Luo Jiacong, chief economic and strategist of Bank of Communications in Hong Kong, said that Hong Kong stocks appeared to follow the Dow futures slightly yesterday. Looking at yesterday’s situation, he believes that the resistance of 26,000 points is indeed large, and it has always accumulated a lot of crabs. He is biased towards the market outlook and is expected to rise and fall between 24,500 and 26,500 in the next two weeks, mainly in addition to the better US economic data, the data in other regions are weak.
Aviation stocks take off, real estate stocks continue to rise
The People’s Bank of China announced a RRR cut last Friday, driving mainland property stocks to continue to rise yesterday.

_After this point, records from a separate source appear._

(** What an answer says of the disk. *)
Definition says (disk : Z -> list Z) (name : list Z) (r : result PartitionInfo GptError) : Prop :=
  match r with
  | Ok p => exists t e, intact disk t /\ first_named (entries disk t) name e /\ forward e /\ p = mk_partition (field e 32 8) (field e 40 8)
  | Err InvalidExtent => exists t e, intact disk t /\ first_named (entries disk t) name e /\ ~ forward e
  | Err NotFound => exists t, intact disk t /\ forall e, e ∈ entries disk t -> ~ carries name e
  | Err EntriesCrcMismatch => exists t, describes (disk 1) t /\ ~ checksum_fits disk t
  | Err BadSignature => take 8 (disk 1) <> SIGNATURE
  | Err HeaderCrcMismatch => take 8 (disk 1) = SIGNATURE /\ crc32 (checked_bytes (disk 1)) <> field (disk 1) 16 4
  | Err Malformed => take 8 (disk 1) = SIGNATURE /\ forall t, ~ describes (disk 1) t
  | Err Io => False
  end.

Lemma checked_bytes_put h :
  length h = 512%nat -> 92 <= field h 12 4 <= 512 -> take (Z.to_nat (field h 12 4)) (put h 16 (replicate 4 0)) = checked_bytes h.
Proof.
  intros Hl Hs. unfold checked_bytes. set (n := Z.to_nat _). assert (92 <= n <= 512)%nat as Hn by lia. clearbody n.
  apply list_eq. intros i. rewrite list_lookup_imap. destruct (decide (i < n)%nat) as [Hi|Hi].
  2:{ rewrite !lookup_take_ge by lia. done. }
  rewrite !lookup_take_lt by done. unfold put. rewrite length_replicate.
  destruct (decide (i < 16)%nat); [rewrite lookup_app_l, lookup_take_lt by (rewrite ?length_take; lia)|].
  { destruct (h !! i) as [b|]; [|done]. cbn. by rewrite decide_False by lia. }
  rewrite lookup_app_r by (rewrite length_take; lia). rewrite length_take, Hl. replace (i - 16 `min` 512)%nat with (i - 16)%nat by lia.
  destruct (lookup_lt_is_Some_2 h i) as [b Hb]; [lia|]. rewrite Hb. cbn [fmap option_fmap option_map]. destruct (decide (i < 20)%nat).
  - rewrite decide_True, lookup_app_l, lookup_replicate_2 by (rewrite ?length_replicate; lia). done.
  - rewrite decide_False by lia. rewrite lookup_app_r, length_replicate, lookup_drop by (rewrite length_replicate; lia).
    replace (16 + 4 + (i - 16 - 4))%nat with i by lia. done.
Qed.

Country Garden (02007) rose 1.55% yesterday; second-tier domestic property stocks were also favored, R&F Properties (02777) closed nearly half of the market; 01813) announced that the pre-sale amount of the previous month was 5.858 billion yuan, a year-on-year increase of more than 1.4 times, driving the company’s share price to rise more than 7%, to close at 7.12 yuan.
The Bank of China also had credits. China Merchants Bank (03968) and Bank of Communications (03328) rose 1.4% and 1% respectively. The exchange rate of RMB against the US dollar rose, Chinese aviation stocks took off, and Air China (00753), Eastern Airlines (00670) and China Southern Airlines (01055) increased by 4.1% to 6.5%.
US Federal Reserve Chairman Powell “Dive Pigeons", the market is expected to further cool interest rate hikes, and JP Morgan Chase reports that local residential property prices are expected to recover in the second quarter of this year. Local property stocks continue to rise, Changshi Group (01113) It rose 2.8%; Henderson Land (00012), New World Development (00017) and Hang Lung Properties (00101) both rose more than 1%.
The mainland stock market is improving. The Shanghai Composite Index stabilized for two consecutive days and closed at 2,533 points, up 18 points (0.72%). The Shenzhen Composite Index closed at 7400 points, up 115 points (1.58%), and the total turnover of the two cities increased to 347.3 billion yuan.